But then he redirects his attention, back down the beach, to Juliet. He just needs to find the right buttons. Given the chance, he suspects it could be a real fun time.
She turns her head just then, and looks directly at him, as though she could feel him watching her. He shakes the hair out of his eyes and lowers his head, glaring hard into his book.
…
After dinner, Jack comes up to him.
“Well, well, well,” Sawyer says. “To what do I owe the honor. Surprised you could tear yourself away from your new girlfriend there.”
“Lay off her, Sawyer,” Jack orders.
Sawyer sighs so hard it’s practically a grunt, and half rolls his eyes. “She send you over here to do her dirty work, Doc?”
“No, I’m just sick of it,” Jack informs him.
“I ain’t doin’ nothin’ she don’t deserve,” Sawyer replies. “She can play you like a fiddle, Jack, but the rest of us ain’t gettin’ conned.”
“I guess you’d know something about that… sheriff,” Jack says, and it’s so awkward coming from him that it almost makes Sawyer shudder.
“She tellin’ you all my secrets there?” he bristles, imagining her whispering her poison into Jack’s ear about what a murderer he is. Then he realizes Jack’s talking about that time he conned them all out of the guns and declared himself the new sheriff in town. It makes him feel sheepish, though he was proud enough of it at the time.
“We have better things to talk about than you,” Jack says.
“I just bet you do,” Sawyer says, low, and for a second, he thinks Jack’s going to hit him. It makes him smile, because there’s nothing he’d like more.
“You’re about to get yourself voted off the island, you keep this up.” Sawyer cautions, and watches for the reaction. “Nobody missed you, you know.”
“I know,” Jack says, and his eyes flash with quiet anger. “You didn’t exactly lead the rescue mission, did you?”
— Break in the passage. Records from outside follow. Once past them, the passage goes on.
(* ===== verification/Verdicts.v ===== *)
(** * What the retyping checks decide

    [__is_a] and [__can_hold_pointer] may change the type of an allocation, so
    what they decide is stated with the state they leave: the subobject search
    and its memory in the cache, the retyping of allocations of as yet
    unspecific type, and the counted failure.  The definitions are those of
    [TypeChecks.v]; this file has their specifications. *)
From S2P Require Import Prelude Config TrapPtr Bounds Derive Memory ShadowSpace BoundsStack Report.
From S2P Require Import Runtime TinyAllocs TypeChecks.

Section is_a.
Context `{L : Liballocs} {LL : LiballocsLaws L}.
Implicit Types (st : runtime) (obj site : Z) (info : alloc_info uniqtype allocator).

(** An array whose elements are smaller than the test type: no search, no
    retyping. *)
Definition too_small info (test : uniqtype) : Prop :=
  is_array_type (alloc_uniqtype info) = true /\
  exists e, array_element_type (alloc_uniqtype info) = Some e /\ pos_maxoff e < pos_maxoff test.
Definition first_element info obj (test : uniqtype) : Prop :=
  is_array_type (alloc_uniqtype info) = true /\
  array_element_type (alloc_uniqtype info) = Some test /\
  target_offset obj (alloc_start info) = 0.

(** Where the test type is looked for: nowhere if the object is the first
    element of an array of it, in the precise type of the allocation
    otherwise. *)
Inductive is_a_search st info obj test : runtime -> option uniqtype -> match_result uniqtype -> Prop :=
| FirstElement :
    first_element info obj test ->
    is_a_search st info obj test st (alloc_uniqtype info)
      (MatchResult true (alloc_uniqtype info) 0 0 None 0)
| Searched st' u :
    ~ first_element info obj test ->
    do_array_precisify st (alloc_uniqtype info) (alloc_start info) (alloc_size_bytes info)
      (alloc_a info) = Ret (st', u) ->
    is_a_search st info obj test st' u
      (find_matching_subobject (target_offset obj (alloc_start info)) u (Some test)).

(** The range that a positive answer is remembered for. *)
Definition remembered st info obj test (m : match_result uniqtype) (depth : Z) : runtime :=
  let r := is_a_range (alloc_start info) obj test (match_offset m) (match_cumulative m)
             (match_contained_off m) (match_containing m) in
  if cacheable (alloc_a info)
  then cache_is_a st r.1 r.2 (Some test) depth (pos_maxoff test) (alloc_start info) else st.

(** An array of elements without a definite type, outside allocation functions. *)
Definition retypable st (u : option uniqtype) : Prop :=
  is_array_type u = true /\ array_element_type u <> None /\ is_abstract (array_element_type u) = true
  /\ currently_allocating (lib st) = false.

(** The three ways a check of a known object ends. *)
Inductive is_a_end st info obj test site : runtime -> Prop :=
| IsAPasses st' u m :
    ~ too_small info test -> is_a_search st info obj test st' u m -> match_ok m = true ->
    is_a_end st info obj test site (inc succeeded (remembered st' info obj test m 1))
| IsARetypes st' u m a f l arr :
    ~ too_small info test -> is_a_search st info obj test st' u m -> match_ok m = false ->
    alloc_a info = Some a -> set_type a = Some f -> retypable st' u ->
    get_or_create_array_type (lib st') test (alloc_size_bytes info / pos_maxoff test) = (l, arr) ->
    is_a_end st info obj test site (remembered (set_lib (f l obj arr) st') info obj test m 0)
| IsATooSmall st' :
    too_small info test ->
    count_failure st site IS_A (alloc_uniqtype info) (Some test) (alloc_uniqtype info) = Ret st' ->
    is_a_end st info obj test site st'
| IsAFails st' u m a st'' :
    ~ too_small info test -> is_a_search st info obj test st' u m -> match_ok m = false ->
    alloc_a info = Some a -> (set_type a = None \/ ~ retypable st' u) ->
    count_failure st' site IS_A (match_type m) (Some test) u = Ret st'' ->
    is_a_end st info obj test site st''.

Lemma retypable_reflect st u :
  reflect (retypable st u)
    (is_array_type u && bool_decide (array_element_type u <> None)
     && is_abstract (array_element_type u) && negb (currently_allocating (lib st))).
Proof.
  apply iff_reflect. unfold retypable.
  rewrite !andb_true_iff, bool_decide_eq_true, negb_true_iff. tauto.
Qed.

Lemma search_reports st info obj test st' u m :
  is_a_search st info obj test st' u m -> reports st' = reports st.
Proof.
  intros [_|st2 u2 _ Hp]; [done|]. revert Hp. unfold do_array_precisify.
  destruct (alloc_uniqtype info) as [ut|]; [|by intros [= <- _]].
  destruct (make_precise ut) as [am|]; [|by intros [= <- _]].
  destruct (am && (pos_maxoff ut =? 0)); [done|].
  destruct (am && (1 =? _)); [|destruct (call_make_precise _ _ _ _)];
    (destruct (alloc_a info) as [a|]; [destruct (set_type a)|]); by intros [= <- _].
Qed.

(** The part of the check after the search. *)
Lemma is_a_finish st info obj test site st' u m a :
  unsuppressed st -> ~ too_small info test -> is_a_search st info obj test st' u m ->
  alloc_a info = Some a -> pos_maxoff test <> 0 ->
  (set_type a <> None -> get_insert (lib st') obj <> None) ->
  exists st'',
    (let '(range_base, range_limit) :=
          is_a_range (alloc_start info) obj test (match_offset m) (match_cumulative m)
            (match_contained_off m) (match_containing m) in
     if match_ok m then
       Ret (1, inc succeeded (if cacheable (alloc_a info)
                 then cache_is_a st' range_base range_limit (Some test) 1 (pos_maxoff test) (alloc_start info)
                 else st'))
     else
       o ← lazy_retype st' obj test (alloc_a info) u (alloc_size_bytes info);
       match o with
       | Some st =>
           Ret (1, if cacheable (alloc_a info)
                   then cache_is_a st range_base range_limit (Some test) 0 (pos_maxoff test) (alloc_start info)
                   else st)
       | None => st ← count_failure st' site IS_A (match_type m) (Some test) u; Ret (1, st)
       end) = Ret (1, st'') /\ is_a_end st info obj test site st''.
Proof.
  intros Hs Hsm Hse Ha Hsz Hins. pose proof (search_reports _ _ _ _ _ _ _ Hse) as Hr.
  destruct (is_a_range _ _ _ _ _ _ _) as [rb rl] eqn:Hrange.
  destruct (match_ok m) eqn:Hm.
  { eexists. split; [done|].
    pose proof (IsAPasses st info obj test site st' u m Hsm Hse Hm) as Hend.
    unfold remembered in Hend. by rewrite Hrange in Hend. }
  assert (Hfail : set_type a = None \/ ~ retypable st' u ->
    exists st'', (st ← count_failure st' site IS_A (match_type m) (Some test) u; Ret (1, st))
      = Ret (1, st'') /\ is_a_end st info obj test site st'').
  { intros Hno. destruct (count_failure_total st' site IS_A (match_type m) (Some test) u) as [st2 Hc].
    { unfold unsuppressed. by rewrite Hr. }
    exists st2. rewrite Hc. split; [done|]. by eapply IsAFails. }
  unfold lazy_retype. rewrite Ha. destruct (set_type a) as [f|] eqn:Hf; [|apply Hfail; by left].
  destruct (retypable_reflect st' u) as [Hre|Hre]; [|apply Hfail; by right].
  destruct (get_insert (lib st') obj); [|by destruct (Hins ltac:(done))].
  destruct (Z.eqb_spec (pos_maxoff test) 0); [done|].
  destruct (get_or_create_array_type _ _ _) as [l arr] eqn:Harr. cbn [mbind outcome_bind].
  eexists. split; [done|].
  pose proof (IsARetypes st info obj test site st' u m a f l arr Hsm Hse Hm Ha Hf Hre Harr) as Hend.
  unfold remembered in Hend. by rewrite Hrange, Ha in Hend.
Qed.
End is_a.

(** A check of an object in an allocation that liballocs knows. *)
Lemma is_a_decided `{L : Liballocs} {LL : LiballocsLaws L} (W : wf_types)
    (st st1 : runtime) obj test site info a :
  unsuppressed st -> do_query st obj = (st1, Some info) ->
  alloc_a info = Some a -> pos_maxoff test <> 0 ->
  (set_type a <> None -> forall st' u m, is_a_search st1 info obj test st' u m ->
     get_insert (lib st') obj <> None) ->
  exists st', is_a_internal st obj test site = Ret (1, st') /\ is_a_end st1 info obj test site st'.
Proof.
  intros Hs Hq Ha Hsz Hins. pose proof (do_query_reports _ _ _ _ Hq) as Hr.
  assert (unsuppressed st1) as Hs1 by (unfold unsuppressed; by rewrite Hr).
  unfold is_a_internal. rewrite Hq. cbn zeta.
  assert (Hsearch : ~ too_small info test -> ~ first_element info obj test ->
    exists st2 u, do_array_precisify st1 (alloc_uniqtype info) (alloc_start info)
        (alloc_size_bytes info) (alloc_a info) = Ret (st2, u) /\
      is_a_search st1 info obj test st2 u
        (find_matching_subobject (target_offset obj (alloc_start info)) u (Some test))).
  { intros _ Hfe. destruct (precisify_total W st1 (alloc_uniqtype info) (alloc_start info)
      (alloc_size_bytes info) (alloc_a info)) as (st2 & u & Hp & _).
    exists st2, u. split; [done|]. by apply Searched. }
  destruct (array_element_type (alloc_uniqtype info)) as [e|] eqn:He.
  - destruct (is_array_type (alloc_uniqtype info)) eqn:Harr; cbn [andb].
    + destruct (Z.ltb_spec (pos_maxoff e) (pos_maxoff test)) as [Hlt|Hge].
      { destruct (count_failure_total st1 site IS_A (alloc_uniqtype info) (Some test)
          (alloc_uniqtype info) Hs1) as [st2 Hc]. rewrite Hc. exists st2. split; [done|].
        apply IsATooSmall; [|done]. split; [done|]. by exists e. }
      assert (~ too_small info test) as Hsm.
      { intros (_ & e' & He' & Hlt). assert (e' = e) as -> by congruence. lia. }
      destruct (bool_decide_reflect (Some e = Some test)) as [[= ->]|Hne]; cbn [andb].
      * destruct (Z.eqb_spec (target_offset obj (alloc_start info)) 0) as [H0|H0].
        { rewrite H0. assert (Hse := FirstElement st1 info obj test (conj Harr (conj He H0))).
          apply (is_a_finish st1 info obj test site _ _ _ a Hs1 Hsm Hse Ha Hsz); eauto. }
        destruct Hsearch as (st2 & u & -> & Hse); [done|by intros (_ & _ & ?)|].
        apply (is_a_finish st1 info obj test site _ _ _ a Hs1 Hsm Hse Ha Hsz); eauto.
      * destruct Hsearch as (st2 & u & -> & Hse); [done|intros (_ & ? & _); congruence|].
        apply (is_a_finish st1 info obj test site _ _ _ a Hs1 Hsm Hse Ha Hsz); eauto.
    + assert (~ too_small info test) as Hsm by (intros [? _]; congruence).
      destruct Hsearch as (st2 & u & -> & Hse); [done|intros [? _]; congruence|].
      apply (is_a_finish st1 info obj test site _ _ _ a Hs1 Hsm Hse Ha Hsz); eauto.
  - assert (~ too_small info test) as Hsm by (intros (_ & e' & ? & _); congruence).
    destruct Hsearch as (st2 & u & -> & Hse); [done|intros (_ & ? & _); congruence|].
    apply (is_a_finish st1 info obj test site _ _ _ a Hs1 Hsm Hse Ha Hsz); eauto.
Qed.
It hurts, because they both know Kate went after Jack. She might be in Sawyer’s bed, but if the tables were turned, he knows she wouldn’t come to save him. She’d have herself a nice firelight chat with Jack instead. “Had my hands full here, chief.”
Jack nods, like he doesn’t believe a word of it. “Just lay off, Sawyer,” he orders. “She’s one of us now.” He stalks away to ensure he gets the last word. Sawyer lets him.
…
That night, he has his tent all to himself. He stays awake for awhile, reading, waiting to see if Kate will turn up. He doesn’t want to think about her seeing Jack and Juliet together and making another reactionary beeline back to him, but he figures it’s possible. And much as he hates it, he’s not about to turn her away. He feels pathetic for wanting her any way he can have her. Even if she’s thinking about somebody else the whole time.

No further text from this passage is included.